→ **Work task**
Each line in the records below, from the one that contains "r_log : list raft_event;" to the one that contains "Definition log (e", should be reproduced exactly, the first and last included.

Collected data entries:
(* ===== verification/Raft.v ===== *)
(** * Leader election: one node (src/lib/raft/raft.c, raft.h, raft_ev.c)

    The state machine of one Raft node.  [raft] is struct raft; the calls of
    its virtual table and the runs of its update trigger are recorded in
    [r_log], most recent first.  Every function of raft.c is a program on this
    state; a failed assert, a dereference of a null clock or a bit written
    outside of the vote mask is [Abort].

    The worker fiber writes to the WAL in [raft_worker_handle_io], which
    yields: the function is split there into [raft_worker_handle_io_begin] and
    [raft_worker_handle_io_end], so that any other call can run in between. *)

From S2P Require Import Prelude Bits Vclock Double.

Open Scope Z_scope.

(** ** Data *)

Inductive raft_state :=
| RAFT_STATE_FOLLOWER
| RAFT_STATE_CANDIDATE
| RAFT_STATE_LEADER.

#[export] Instance raft_state_eq_dec : EqDecision raft_state.
Proof. solve_decision. Defined.

(** The numbers of the states in messages; 0 is no state. *)
Definition raft_state_code (s : raft_state) : Z :=
  match s with
  | RAFT_STATE_FOLLOWER => 1
  | RAFT_STATE_CANDIDATE => 2
  | RAFT_STATE_LEADER => 3
  end.
Definition raft_state_MAX : Z := 4.

Record raft_msg := mk_raft_msg {
  m_term : Z;
  m_vote : Z;
  m_state : Z;
  m_vclock : option vclock;
}.

(** What other parts of the node can see of Raft. *)
Record raft_visible := mk_raft_visible {
  v_state : raft_state;
  v_leader : Z;
  v_term : Z;
  v_vote : Z;
}.

Inductive raft_event :=
| ev_broadcast (m : raft_msg)
| ev_write (m : raft_msg)
| ev_schedule_async
| ev_on_update (v : raft_visible).

(** The watcher of libev: whether it is in the heap of the loop, and its
    absolute (relative when stopped) time and period. *)
Record ev_timer := mk_ev_timer {
  t_active : bool;
  t_at : double;
  t_repeat : double;
}.
#[export] Instance ev_timer_rebuild : Rebuild ev_timer :=
  fun t => mk_ev_timer (t_active t) (t_at t) (t_repeat t).

Record raft := mk_raft {
  r_self : Z;
  r_leader : Z;
  r_state : raft_state;
  r_volatile_term : Z;
  r_volatile_vote : Z;
  r_is_enabled : bool;
  r_is_candidate : bool;
  r_is_cfg_candidate : bool;
  r_is_write_in_progress : bool;
  r_is_broadcast_scheduled : bool;
  r_term : Z;
  r_vote : Z;
  r_vote_mask : Z;
  r_vote_count : Z;
  r_election_quorum : Z;
  r_vclock : option vclock;
  r_timer : ev_timer;
  r_election_timeout : double;
  r_death_timeout : double;
  (** The environment: the time of the event loop, the numbers rand() will
      return, and the calls made to the virtual table and the triggers. *)
  r_now : double;
  r_rand : list Z;
  r_log : list raft_event;
}.
#[export] Instance raft_rebuild : Rebuild raft := fun r =>
  mk_raft (r_self r) (r_leader r) (r_state r) (r_volatile_term r)
    (r_volatile_vote r) (r_is_enabled r) (r_is_candidate r)
    (r_is_cfg_candidate r) (r_is_write_in_progress r)
    (r_is_broadcast_scheduled r) (r_term r) (r_vote r) (r_vote_mask r)
    (r_vote_count r) (r_election_quorum r) (r_vclock r) (r_timer r)
    (r_election_timeout r) (r_death_timeout r) (r_now r) (r_rand r) (r_log r).

Abbreviation rprog := (prog raft).

Definition state_is (s : raft_state) (r : raft) : bool :=
  raft_state_code (r_state r) =? raft_state_code s.
Definition visible (r : raft) : raft_visible :=
  mk_raft_visible (r_state r) (r_leader r) (r_term r) (r_vote r).

Definition log (e : raft -> raft_event) : rprog unit :=
  modify (fun r => r <| r_log ::= cons (e r) |>).

(** ** The environment *)

Definition rand : rprog Z := fun r =>
  match r_rand r with
  | x :: xs => Done (x, r <| r_rand := xs |>)
  | [] => Done (0, r)
  end.

Definition raft_ev_timer_start : rprog unit := modify (fun r =>
  if t_active (r_timer r) then r
  else r <| r_timer := mk_ev_timer true (d_add (t_at (r_timer r)) (r_now r))
                         (t_repeat (r_timer r)) |>).
Definition raft_ev_timer_stop : rprog unit := modify (fun r =>
  if t_active (r_timer r) then
    r <| r_timer := mk_ev_timer false (d_sub (t_at (r_timer r)) (r_now r))
                      (t_repeat (r_timer r)) |>
  else r).
Definition raft_ev_timer_set (after repeat : double) : rprog unit := modify (fun r =>
  r <| r_timer := mk_ev_timer (t_active (r_timer r)) after repeat |>).
Definition raft_ev_timer_remaining (r : raft) : double :=
  d_sub (t_at (r_timer r)) (if t_active (r_timer r) then r_now r else d_zero).
Definition raft_ev_is_active (r : raft) : bool := t_active (r_timer r).

(** ** Helpers *)

Definition raft_broadcast (req : raft_msg) : rprog unit := log (fun _ => ev_broadcast req).
Definition raft_write (req : raft_msg) : rprog unit := log (fun _ => ev_write req).
Definition raft_schedule_async : rprog unit := log (fun _ => ev_schedule_async).

Definition raft_is_fully_on_disk (r : raft) : bool :=
  (r_volatile_term r =? r_term r) && (r_volatile_vote r =? r_vote r).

→ **Exercise response**
  r_log : list raft_event;
}.
#[export] Instance raft_rebuild : Rebuild raft := fun r =>
  mk_raft (r_self r) (r_leader r) (r_state r) (r_volatile_term r)
    (r_volatile_vote r) (r_is_enabled r) (r_is_candidate r)
    (r_is_cfg_candidate r) (r_is_write_in_progress r)
    (r_is_broadcast_scheduled r) (r_term r) (r_vote r) (r_vote_mask r)
    (r_vote_count r) (r_election_quorum r) (r_vclock r) (r_timer r)
    (r_election_timeout r) (r_death_timeout r) (r_now r) (r_rand r) (r_log r).

Abbreviation rprog := (prog raft).

Definition state_is (s : raft_state) (r : raft) : bool :=
  raft_state_code (r_state r) =? raft_state_code s.
Definition visible (r : raft) : raft_visible :=
  mk_raft_visible (r_state r) (r_leader r) (r_term r) (r_vote r).

Definition log (e : raft -> raft_event) : rprog unit :=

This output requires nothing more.